Task material:
Lemma merge1_length (c : bool) (ds : list (list Z)) :
  ds ≠ [] → Forall (λ b, b ≠ []) ds →
  (length (merge1 c ds) + (if c then length ds - 1 else 0))%nat
  = sum_list (length <$> ds).
Proof.
  unfold merge1. induction ds as [|b [|b' ds] IH]; intros Hne HF; [done| |].
  - simpl. rewrite app_nil_r. destruct c; lia.
  - change (trim c (b :: b' :: ds)) with
      ((if c then np.drop_last b else b) :: trim c (b' :: ds)).
    rewrite concat_cons length_app (fmap_cons length b).
    change (sum_list (length b :: ?l)) with (length b + sum_list l)%nat.
    assert (IH' := IH ltac:(done) (Forall_inv_tail HF)).
    apply Forall_inv in HF. rewrite -IH'.
    destruct c; [|simpl; lia].
    rewrite drop_last_length. destruct b; [done|]. simpl. lia.
Qed.

Lemma rows_total (w : nat) (rows : list (list Z)) :
  Forall (λ r, length r = w) rows → sum_list (length <$> rows) = (length rows * w)%nat.
Proof.
  induction 1 as [|r rows Hr _ IH]; [done|].
  rewrite fmap_cons. change (sum_list (?a :: ?l)) with (a + sum_list l)%nat.
  rewrite IH Hr. simpl. lia.
Qed.

(** The entries a block keeps when its rows are laid end to end. *)
Lemma flattened_length (ci : bool) (m : np.matrix) :
  np.wf (np.Nd2 m) → nonempty_block m →
  merge1 ci (np.rows m) ≠ []
  ∧ (length (merge1 ci (np.rows m)) + (if ci then length (np.rows m) - 1 else 0))%nat
    = (length (np.rows m) * np.ncols m)%nat.
Proof.
  intros Hwf [Hc Hr]. pose proof (wf_rows_nonempty m Hwf Hc) as HF. split.
  - by apply merge1_nonempty.
  - rewrite (merge1_length ci (np.rows m) Hr HF). by apply rows_total.
Qed.

(** C2, as the code has it. A non-empty list of rank-two blocks, each with a
    row and a column, is not merged column by column: every block is taken
    for the sequence of its rows, and the result is a rank-one array. The
    rows of a block are laid end to end, each row but the last of its block
    losing its last entry under [continuous_interval]; the blocks so
    flattened are laid end to end, each but the last losing its last entry
    under [continuous_phase]. The result holds every entry of every block,
    less one per junction of rows and one per junction of blocks under the
    respective flags. On rank-one blocks the merge is the one of the claim:
    every block but the final one loses its last entry under
    [continuous_phase], and nothing is dropped otherwise. *)
Theorem concatenate_blocks_row_by_row (d : nat) (c ci : bool) :
  (∀ ms, ms ≠ [] → Forall (λ m, np.wf (np.Nd2 m)) ms → Forall nonempty_block ms →
     ∃ out,
       concatenate_optimization_variables (S (S d)) (PList (block <$> ms)) c ci true
         = Ok (vector out)
       ∧ out = merge1 c ((λ m, merge1 ci (np.rows m)) <$> ms)
       ∧ (length out + (if c then length ms - 1 else 0)
          + (if ci then sum_list ((λ m, length (np.rows m) - 1) <$> ms) else 0))%nat
         = sum_list ((λ m, length (np.rows m) * np.ncols m)%nat <$> ms))
  ∧ (∀ ds mp, ds ≠ [] → Forall (λ b, b ≠ []) ds →
       concatenate_optimization_variables (S d) (PList (vector <$> ds)) c ci mp
         = Ok (vector (merge1 c ds))
       ∧ (length (merge1 c ds) + (if c then length ds - 1 else 0))%nat
         = sum_list (length <$> ds)).
Proof.
  split.
  - intros ms Hne Hwf Hok. eexists. split; [by apply cov_blocks_ok|]. split; [done|].
    set (flats := (λ m, merge1 ci (np.rows m)) <$> ms).
    assert (Hflat : Forall (λ b, b ≠ []) flats
                    ∧ (sum_list (length <$> flats)
                       + (if ci then sum_list ((λ m, length (np.rows m) - 1) <$> ms) else 0))%nat
                      = sum_list ((λ m, length (np.rows m) * np.ncols m)%nat <$> ms)).
    { unfold flats. clear Hne flats.
      induction ms as [|m ms IH]; [by destruct ci|].
      apply Forall_cons in Hwf as [Hwf0 Hwf]. apply Forall_cons in Hok as [Hok0 Hok].
      destruct (IH Hwf Hok) as [IH1 IH2].
      destruct (flattened_length ci m Hwf0 Hok0) as [Hne0 Hlen0].
      split; [by constructor|].
      rewrite !fmap_cons.
      change (sum_list (?a :: ?l)) with (a + sum_list l)%nat.
      rewrite -IH2 -Hlen0. destruct ci; [|lia].
      change (sum_list (?a :: ?l)) with (a + sum_list l)%nat. lia. }
    destruct Hflat as [Hflat1 Hflat2].
    assert (Hfne : flats ≠ []) by (unfold flats; by destruct ms).
    pose proof (merge1_length c flats Hfne Hflat1) as Hout.
    unfold flats in Hout at 2. rewrite length_fmap in Hout.
    rewrite -Hflat2. fold flats. lia.
  - intros ds mp Hne HF. split; [|by apply merge1_length].
    rewrite cov_vectors. destruct ds as [|[|x d0] ds]; [done| |done].
    by apply Forall_inv in HF.
Qed.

Try it: When a line of the material holds "flats", count it once, and then give the final number alone.

Exercise output: 8